Economics & Research Blog
Five Recovery Indicators Improve, One Plummets; Economic Side-step Continues
The recovery indicators still bounce along sideways with conflicting direction.
By Dr. Joe Webb
Published: July 3, 2013
The recovery indicators still bounce along sideways with conflicting direction. Overall, it was a good month, but it may not feel that way. The NASDAQ, despite rather amazing gyrations in the stock market, actually rose +1.2% for the month. (click chart to enlarge)
In the last 30 days, markets dealt with the comments of Ben Bernanke about the ending of quantitative easing, which created a lot of "sky is falling" hysteria in the bond pits, and mild hysteria among the equities cheerleaders, but everyone seemed to even out as we got to the end of June. End of quarter portfolio rebalancing and window-dressing was probably the underlying cause of the market mood swings. For a while, the "sell in May and go away" crowd looked like geniuses, but cooler heads prevailed as bargain hunters took over. Even when things seem to end up moving sideways, there are opportunities for those who see the wild swings as opportunities.

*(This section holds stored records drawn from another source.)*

(** What [DecodeLastRuneInString] decodes: the rune of the last [size]
    bytes when it is valid, and otherwise the stand-in for the last
    byte. *)
Lemma DecodeLastRune_cases (t : gostring) (r : Z) (size : nat) :
  utf8.DecodeLastRuneInString t = (r, size) -> t <> [] ->
  (1 <= size <= length t)%nat
  /\ (utf8.DecodeRuneInString (drop (length t - size) t) = (r, size)
      \/ (r = utf8.RuneError /\ size = 1%nat
          /\ exists x, last t = Some x /\ 0x80 <= byteZ x)).
Proof.
  intros Hd Hne.
  destruct (DecodeLastRune_consumed _ _ _ Hd Hne) as (Hsize & _).
  split; [exact Hsize|].
  destruct t as [|x t'] using rev_ind; [contradiction|]. clear IHt'.
  unfold utf8.DecodeLastRuneInString in Hd. rewrite at_last in Hd.
  assert (Hlen : length (t' ++ [x]) = S (length t'))
    by (rewrite length_app; cbn; lia).
  rewrite Hlen.
  destruct (Z.ltb_spec (byteZ x) utf8.RuneSelf) as [Hx|Hx].
  - injection Hd as <- <-. left.
    replace (S (length t') - 1)%nat with (length t') by lia.
    rewrite drop_app_length. now apply Decode1.
  - set (e := len (t' ++ [x])) in *.
    set (start := Z.max (utf8.scan_start 4 (t' ++ [x]) (Z.max (e - 4) 0) (e - 1 - 1)) 0) in *.
    assert (He : e = Z.of_nat (S (length t'))) by (unfold e, len; now rewrite Hlen).
    assert (Hstart : 0 <= start < e).
    { unfold start.
      pose proof (scan_start_le 4 (t' ++ [x]) (Z.max (e - 4) 0) (e - 1 - 1)). lia. }
    destruct (utf8.DecodeRuneInString (drop (Z.to_nat start) (t' ++ [x])))
      as [r' size'] eqn:Hdec.
    destruct (Z.eqb_spec (start + Z.of_nat size') e) as [Heq|Hneq].
    + injection Hd as <- <-. left.
      replace (S (length t') - size')%nat with (Z.to_nat start) by lia.
      exact Hdec.
    + injection Hd as <- <-. right. split; [reflexivity|]. split; [reflexivity|].
      exists x. split; [apply last_snoc | exact Hx].
Qed.

(** Before the start of a character, the rune found from the end is the
    rune found from its first byte. *)
Lemma DecodeLastRune_forward (t rest : gostring) (r : Z) (size : nat) :
  utf8.DecodeLastRuneInString t = (r, size) -> t <> [] ->
  rest = [] \/ (exists c u, rest = c :: u /\ (byteZ c < 0x80 \/ 0xC2 <= byteZ c)) ->
  exists b chunk,
    drop (length t - size) t = b :: chunk
    /\ length (b :: chunk) = size
    /\ (byteZ b < 0x80 -> size = 1%nat /\ r = byteZ b)
    /\ (0x80 <= byteZ b ->
        snd (utf8.DecodeRuneInString ((b :: chunk) ++ rest)) = size).
Proof.
  intros Hd Hne Hrest.
  destruct (DecodeLastRune_cases _ _ _ Hd Hne) as (Hsize & Hcase).
  assert (Hlen : length (drop (length t - size) t) = size)
    by (rewrite length_drop; lia).
  destruct (drop (length t - size) t) as [|b chunk] eqn:Hdrop;
    [cbn in Hlen; lia|].
  exists b, chunk. split; [reflexivity|]. split; [exact Hlen|].
  destruct Hcase as [Hdec|(-> & -> & x & Hlast & Hx)].
  - split.
    + intros Hb. rewrite Decode1 in Hdec by exact Hb. now injection Hdec as <- <-.
    + intros Hb. destruct (decide (2 <= size)%nat) as [H2|H2].
      * pose proof (DecodeRune_prefix _ _ _ rest Hdec H2) as Hp.
        rewrite take_ge in Hp by lia. now rewrite Hp.
      * assert (Hs1 : size = 1%nat) by lia. rewrite Hs1 in Hlen |- *.
        destruct chunk; [|cbn in Hlen; lia].
        cbn [app]. now rewrite DecodeRune_lone.
  - destruct chunk; [|cbn in Hlen; lia].
    assert (Hbx : b = x).
    { apply last_Some in Hlast. destruct Hlast as [l' ->].
      rewrite length_app in Hdrop. cbn [length] in Hdrop.
      replace (length l' + 1 - 1)%nat with (length l') in Hdrop by lia.
      rewrite drop_app_length in Hdrop. now injection Hdrop as <-. }
    subst x. split; [lia|]. intros _. cbn [app]. now rewrite DecodeRune_lone.
Qed.

(** The backward loop of [TrimRightFunc] stops after the last character
    that is not white space; what follows it is white. *)
Lemma lastIndexFunc_loop_white (fuel : nat) (s : gostring) (i : nat) :
  (i < fuel)%nat -> (i <= length s)%nat -> white (drop i s) ->
  let idx := strings.lastIndexFunc_loop fuel unicode.IsSpace s (Z.of_nat i) in
  (idx = -1 /\ white s)
  \/ exists (k : nat) r size,
       (0 < k <= i)%nat /\ white (drop k s)
       /\ utf8.DecodeLastRuneInString (take k s) = (r, size)
       /\ unicode.IsSpace r = false
       /\ idx = Z.of_nat k - Z.of_nat size.
Proof.
  revert i. induction fuel as [|fuel IH]; intros i Hfuel Hi Hwhite; [lia|].
  cbn [strings.lastIndexFunc_loop].
  destruct (Z.ltb_spec 0 (Z.of_nat i)) as [Hpos|Hzero].
  - rewrite Nat2Z.id.
    destruct (utf8.DecodeLastRuneInString (take i s)) as [r size] eqn:Hd.
    assert (Hne : take i s <> []).
    { intros Hnil. apply (f_equal length) in Hnil.
      rewrite length_take in Hnil. cbn in Hnil. lia. }
    destruct (unicode.IsSpace r) eqn:Hsp.
    + destruct (DecodeLastRune_cases _ _ _ Hd Hne) as (Hsize & Hcase).
      rewrite length_take in Hsize, Hcase.
      replace (i `min` length s)%nat with i in Hsize, Hcase by lia.
      destruct Hcase as [Hdec|(-> & _)]; [|discriminate].
      assert (Hmid : drop (i - size) s = drop (i - size) (take i s) ++ drop i s).
      { rewrite <- (take_drop i s) at 1. rewrite drop_app_le; [reflexivity|].
        rewrite length_take. lia. }
      assert (Hchunk : length (drop (i - size) (take i s)) = size).
      { rewrite length_drop, length_take. lia. }
      replace (Z.of_nat i - Z.of_nat size) with (Z.of_nat (i - size)) by lia.
      assert (Hwhite' : white (drop (i - size) s)).
      { rewrite Hmid.
        assert (Hne' : drop (i - size) (take i s) ++ drop i s <> []).
        { intros Hnil. apply (f_equal length) in Hnil.
          rewrite length_app, Hchunk in Hnil. cbn in Hnil. lia. }
        apply (white_step _ r size Hne').
        - pose proof (DecodeRune_space_prefix _ _ _ (drop i s) Hdec Hsp) as Hp.
          rewrite take_ge in Hp by lia. exact Hp.
        - split; [exact Hsp|].
          rewrite drop_app_length'; [exact Hwhite | now symmetry]. }
      destruct (IH (i - size)%nat ltac:(lia) ltac:(lia) Hwhite')
        as [[Hidx Hall]|(k & r' & size' & Hk & Hpost & Hd' & Hsp' & Hidx)].
      * left. auto.
      * right. exists k, r', size'. repeat split; try assumption; lia.
    + right. exists i, r, size. repeat split; try assumption; lia.
  - left. split; [reflexivity|].
    replace i with 0%nat in Hwhite by lia. exact Hwhite.
Qed.

(** [TrimRightFunc] removes white space, back to the last character
    that is not white space. *)
Lemma TrimRightFunc_white (s : gostring) :
  exists post,
    s = strings.TrimRightFunc s unicode.IsSpace ++ post
    /\ white post
    /\ unicode.IsSpace
         (fst (utf8.DecodeLastRuneInString
                 (strings.TrimRightFunc s unicode.IsSpace))) = false.
Proof.
  unfold strings.TrimRightFunc.
  pose proof (lastIndexFunc_loop_white (S (length s)) s (length s)
                ltac:(lia) ltac:(lia)) as Hspec.
  rewrite drop_all in Hspec. specialize (Hspec white_nil).
  cbn zeta in Hspec. fold (len s) in Hspec.
  destruct Hspec as [[Hidx Hall]|(k & r & size & Hk & Hpost & Hd & Hsp & Hidx)];
    rewrite Hidx.
  { cbn. exists s. auto. }
  assert (Hne : take k s <> []).
  { intros Hnil. apply (f_equal length) in Hnil.
    rewrite length_take in Hnil. cbn in Hnil. lia. }
  destruct (DecodeLastRune_forward _ (drop k s) _ _ Hd Hne (white_boundary _ Hpost))
    as (b & chunk & Hdrop & Hlen & Hlow & Hhigh).
  rewrite length_take in Hdrop.
  replace (k `min` length s)%nat with k in Hdrop by lia.
  assert (Hsize : (1 <= size <= k)%nat).
  { destruct (DecodeLastRune_consumed _ _ _ Hd Hne) as (Hc & _).
    rewrite length_take in Hc. lia. }
  assert (Hmid : drop (k - size) s = (b :: chunk) ++ drop k s).
  { rewrite <- Hdrop. rewrite <- (take_drop k s) at 1.
    rewrite drop_app_le; [reflexivity|]. rewrite length_take. lia. }
  assert (Hb : s !! (k - size)%nat = Some b).
  { rewrite <- (Nat.add_0_r (k - size)), <- lookup_drop, Hmid. reflexivity. }
  replace (Z.of_nat k - Z.of_nat size) with (Z.of_nat (k - size)) by lia.
  rewrite at_nat, Hb, Nat2Z.id.
  assert (Hfinal : Z.to_nat
                     (if utf8.RuneSelf <=? byteZ b
                      then Z.of_nat (k - size)
                           + Z.of_nat (utf8.DecodeRuneInString (drop (k - size) s)).2
                      else Z.of_nat (k - size) + 1) = k).
  { destruct (Z.leb_spec utf8.RuneSelf (byteZ b)) as [Hh|Hl].
    - rewrite Hmid, (Hhigh Hh). lia.
    - destruct (Hlow Hl) as [-> _]. lia. }
  rewrite Hfinal. exists (drop k s). split; [now rewrite take_drop|].
  split; [exact Hpost|]. now rewrite Hd.
Qed.

Lemma DecodeLastRune_ascii (l : gostring) (x : ascii) :
  byteZ x < 0x80 -> utf8.DecodeLastRuneInString (l ++ [x]) = (byteZ x, 1%nat).
Proof.
  intros Hx. unfold utf8.DecodeLastRuneInString. rewrite at_last.
  destruct (Z.ltb_spec (byteZ x) utf8.RuneSelf) as [_|Hge]; [reflexivity|].
  unfold utf8.RuneSelf in Hge. lia.
Qed.

Lemma not_asciiSpace_IsSpace (x : ascii) :
  byteZ x < 0x80 -> strings.asciiSpace x = false ->
  unicode.IsSpace (byteZ x) = false.
Proof.
  intros Hx Hsp. destruct (unicode.IsSpace (byteZ x)) eqn:His; [|reflexivity].
  apply (IsSpace_ascii x Hx) in His. congruence.
Qed.

Lemma trimSpace_right_white (rs : gostring) :
  exists post,
    reverse rs = strings.trimSpace_right rs ++ post
    /\ white post
    /\ unicode.IsSpace
         (fst (utf8.DecodeLastRuneInString (strings.trimSpace_right rs))) = false.
Proof.
  induction rs as [|x rs (post & Hrs & Hpost & Hlast)].
  - exists []. cbn. auto using white_nil.
  - cbn [strings.trimSpace_right].
    destruct (Z.leb_spec utf8.RuneSelf (byteZ x)) as [Hh|Hl];
      [apply TrimRightFunc_white|].
    destruct (strings.asciiSpace x) eqn:Hx.
    + exists (post ++ [x]). split; [|split; [|exact Hlast]].
      * now rewrite reverse_cons, Hrs, <- app_assoc.
      * apply white_app; [exact Hpost | now apply white_ascii].
    + exists []. split; [now rewrite app_nil_r|]. split; [apply white_nil|].
      rewrite reverse_cons, DecodeLastRune_ascii by exact Hl.
      now apply not_asciiSpace_IsSpace.
Qed.

(** What starts with a character that is not white space still does
    after something is cut off its end. *)
Lemma first_rune_prefix (x token post : gostring) :
  x = token ++ post ->
  unicode.IsSpace (fst (utf8.DecodeRuneInString x)) = false ->
  unicode.IsSpace (fst (utf8.DecodeRuneInString token)) = false.
Proof.
  intros Hx Hfirst.
  destruct (utf8.DecodeRuneInString token) as [r size] eqn:Hd. cbn [fst].
  destruct (unicode.IsSpace r) eqn:Hsp; [|reflexivity].
  destruct (DecodeRune_space _ _ _ Hd Hsp) as (Hsize & _).
  pose proof (DecodeRune_space_prefix _ _ _ (drop size token ++ post) Hd Hsp) as Hp.
  rewrite app_assoc, take_drop, <- Hx in Hp. rewrite Hp in Hfirst.
  cbn [fst] in Hfirst. congruence.
Qed.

There was other good news among the chaos. Three out fo the four figures from the Institute for Supply Management improved, some of them significantly. The quarterly report of proprietors' income had its final revision for Q1, revised down by $2 billion, but up +3% compared to the prior quarter. But then there's the ISM service industries new orders, which fell -9.3%, leaving it almost -3% compared to where it was at the start of the recession. This was quite a surprise, tempered by the index staying above 50, which is the breakeven level. The economy is still improving at a limping rate.
The next important economic reading is the unemployment report of Friday, July 5. It is expected to show continued plodding increases in payroll employment that have characterized the recovery.